Büyük bir vatan mücadelesi örneğinin sergilenmesi nedeniyle II. Dünya Savaşı’nın SSCB’deki adlandırılması olan Büyük Vatan Savaşı, ülkeyi hakimiyeti altına aldığı dört yıl boyunca Sovyet kahramanlığının, cesaretinin ve özverisinin yanı sıra yönetimin uygulamaya koyduğu bir dizi politikayla da tarih kayıtlarındaki yerini alır. Stalin önderliğindeki Sovyetler Birliği, aniden karşılarına dikilen Hitler komutasına karşı büyük bir direnç gösterebilmek adına önlerine çıkabilecek tüm ihtimalleri, aldıkları bazı önlemlerle bertaraf etmeye çalışır. Bu uygulamalardan başlıcası, kökeni Alman olup atalarının çok eski dönemlerde Rusya’ya adım atmalarıyla burada yaşamaya başlayan Sovyet-Alman halkının Nazi güçlerine yardım etme olasılığına karşılık kontrollü bölgelere sürülmesine ilişkin çıkarılan kararnamedir. Her ne kadar savaşın ülke genelinde ilan edildiği andan itibaren söz konusu halk, uzun yıllardır yaşamını sürdürdüğü ve bu nedenle öz vatanı benimsediği Sovyetlerin safında mücadele etmek için seferber olmak istese de onların bu yardım talepleri göz ardı edilir ve köklerinden koparılarak göç etmeye zorlanırlar. Yeni yerleşim yerlerinde pek çok sıkıntıyla karşılaşan ve çeşitli uygulamalara kurban edilen, ancak yine de Sovyetlerin yanında Nazilerle savaşmak için mücadele veren bu halk, bahsi geçen dönemi bizzat yaşayan ve kendilerini ‘karma evlilikten doğan çocuklar” olarak niteleyen Sovyet-Alman yazar Hugo Wormsbecher’in Avlumuz ve Zafer İsim Getirecek isimli uzun öykülerinde tüm yönleriyle ön plana çıkar. Savaşın Sovyet-Alman halkı üzerindeki yansımasını açığa çıkaran eserleriyle Wormsbecher, kendisinin de bir parçası olduğu bu toplumun mücadele yılları boyunca karşı karşıya kaldığı haksız muameleye ve tutuma kurgusal boyutta ışık tutarak araştırmacılara, hakkında pek fazla çalışma bulunmayan bu döneme ait kaynakların sayfalarını aralar.
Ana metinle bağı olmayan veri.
(* ===== verification/Flags.v ===== *)
(** * Flag-word translation: the table-driven bit scans

    shim/poll.c, shim/signal.c and shim/termios.c translate a flag word by
    walking a table and or-ing together the counterparts of the bits that
    are set. The two directions, and what survives a round trip, are proved
    once here. *)
From S2P Require Import Prelude Host Tables.

Section flags.
Context `{HostConsts}.

(** For each row whose Linux bit is set, or in the host bits. *)
Fixpoint bits_to_host (tbl : list (string * Z)) (lin : Z) : Z :=
  match tbl with
  | [] => 0
  | (n, l) :: tbl' =>
      Z.lor (if has lin l then host_const n else 0) (bits_to_host tbl' lin)
  end.

(** For each row with any host bit set, or in the Linux bit. *)
Fixpoint bits_to_linux (tbl : list (string * Z)) (host : Z) : Z :=
  match tbl with
  | [] => 0
  | (n, l) :: tbl' =>
      Z.lor (if has host (host_const n) then l else 0) (bits_to_linux tbl' host)
  end.

(** All the Linux bits of a table. *)
Definition mask_of (tbl : list (string * Z)) : Z := foldr Z.lor 0 (snd <$> tbl).

(** The host gives every name of the table bits of its own. *)
Definition separate (tbl : list (string * Z)) : Prop :=
  (forall n l, (n, l) ∈ tbl -> host_const n <> 0) /\
  (forall n1 l1 n2 l2, (n1, l1) ∈ tbl -> (n2, l2) ∈ tbl ->
     Z.land (host_const n1) (host_const n2) <> 0 -> l1 = l2).

Lemma bits_to_host_has tbl x f :
  has (bits_to_host tbl x) f =
  existsb (fun '(n, l) => has x l && has (host_const n) f) tbl.
Proof.
  induction tbl as [|[n l] tbl IH]; simpl; [apply has_0_l|].
  rewrite has_lor_l, IH. f_equal. destruct (has x l); simpl; [done|apply has_0_l].
Qed.

Lemma bits_to_linux_has tbl x f :
  has (bits_to_linux tbl x) f =
  existsb (fun '(n, l) => has x (host_const n) && has l f) tbl.
Proof.
  induction tbl as [|[n l] tbl IH]; simpl; [apply has_0_l|].
  rewrite has_lor_l, IH. f_equal. destruct (has x (host_const n)); simpl; [done|apply has_0_l].
Qed.

(** Nothing the caller asked for is lost on the way out and back, whatever
    aliases the host has. *)
Lemma bits_roundtrip_superset tbl n l x :
  (n, l) ∈ tbl -> l <> 0 -> host_const n <> 0 -> has x l = true ->
  has (bits_to_linux tbl (bits_to_host tbl x)) l = true.
Proof.
  intros Hin Hl Hh Hx. rewrite bits_to_linux_has. apply existsb_exists.
  exists (n, l). apply list_elem_of_In in Hin. split; [done|].
  apply andb_true_iff. split.
  - rewrite bits_to_host_has. apply existsb_exists. exists (n, l). split; [done|].
    rewrite Hx. simpl. apply has_true. by rewrite Z.land_diag.
  - apply has_true. by rewrite Z.land_diag.
Qed.

(** What reads back is exactly the known bits, when the host keeps its
    values apart. *)
Lemma bits_roundtrip tbl x :
  Forall (fun row => is_bit (snd row)) tbl -> separate tbl ->
  bits_to_linux tbl (bits_to_host tbl x) = Z.land x (mask_of tbl).
Proof.
  intros Hbits [Hnz Hsep].
  assert (Hrow : forall n l, (n, l) ∈ tbl -> has (bits_to_host tbl x) (host_const n) = has x l).
  { intros n l Hin. rewrite bits_to_host_has. apply eq_bool_prop_intro. split.
    - intros Hex. apply Is_true_true in Hex. apply existsb_exists in Hex as ([m k] & Hm & Hk).
      apply list_elem_of_In in Hm. apply andb_true_iff in Hk as [Hk Hov%has_true].
      rewrite (Hsep n l m k); try done. by rewrite Hk. by rewrite Z.land_comm.
    - intros Hx. apply Is_true_true in Hx. apply Is_true_true, existsb_exists.
      exists (n, l). split; [by apply list_elem_of_In|]. rewrite Hx. simpl.
      apply has_true. rewrite Z.land_diag. eauto. }
  generalize (bits_to_host tbl x), Hrow. clear Hrow Hnz Hsep. intros h.
  induction Hbits as [|[n l] tbl Hl Hbits IH]; intros Hrow; simpl.
  - by rewrite Z.land_0_r.
  - rewrite (Hrow n l) by set_solver. unfold mask_of in *. simpl.
    rewrite Z.land_lor_distr_r, <- has_bit by done. simpl. f_equal.
    apply IH. set_solver.
Qed.

(** Reading back is exact whatever the host does with bits outside the
    table. *)
Lemma bits_to_host_mask tbl x :
  bits_to_host tbl (Z.land x (mask_of tbl)) = bits_to_host tbl x.
Proof.
  enough (Hg : forall m, (forall n l, (n, l) ∈ tbl -> Z.land m l = l) ->
    bits_to_host tbl (Z.land x m) = bits_to_host tbl x).
  { apply Hg. clear Hg. unfold mask_of. intros n l Hin.
    induction tbl as [|[n' l'] tbl IH]; [set_solver|]. csimpl.
    rewrite Z.land_lor_distr_l. apply elem_of_cons in Hin as [Hin|Hin].
    - simplify_eq. rewrite Z.land_diag. bitwise.
    - rewrite (IH Hin). bitwise. }
  intros m Hm. induction tbl as [|[n l] tbl IH]; [done|]. simpl.
  rewrite IH by set_solver. unfold has.
  rewrite <- Z.land_assoc, (Hm n l) by set_solver. done.
Qed.
End flags.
Due to the exhibition of a great example of homeland struggle, The Second World War, which is the named as the Great Homeland War in the USSR, takes its place in the historical records with heroism, courage and devotion of the Soviet people during four years of its domination, as well as with series of policies implemented by the administration. The Soviet Union, under the leadership of Stalin, tries to eliminate all the possibilities with some precautions in order to show great resistance against the Hitler command that suddenly stood against them. The most important of these practices is the decree issued regarding the deportation of the Soviet-German people, whose origins were German and who started living there after their ancestors stepped into Russia in ancient times, to the controlled areas in return for the possibility of helping Nazi forces. Although, from the moment the war was declared throughout the country, these people mobilized to fight on the side of the Soviets, whose lives for many years and therefore adopted their homeland, their demands for aid are ignored and they are forced to emigrate from their homelands. This people, who faced many difficulties in new settlements and were sacrificed to various practices, but still struggling to fight the Nazis alongside the Soviets are detally described in the long stories Our Courtyard and Victory Will Bring Name of Soviet-German writer Hugo Wormsbecher, who lived this period himself and described themselves as "children born from mixed marriages". With his works that reveal the reflection of the war on the Soviet-German people, Wormsbecher sheds light on the unfair treatment and attitude that this segment of which he is a part faced during the years of struggle in a fictional dimension, and searches the pages of sources belonging to this period, for which there are not many studies on them.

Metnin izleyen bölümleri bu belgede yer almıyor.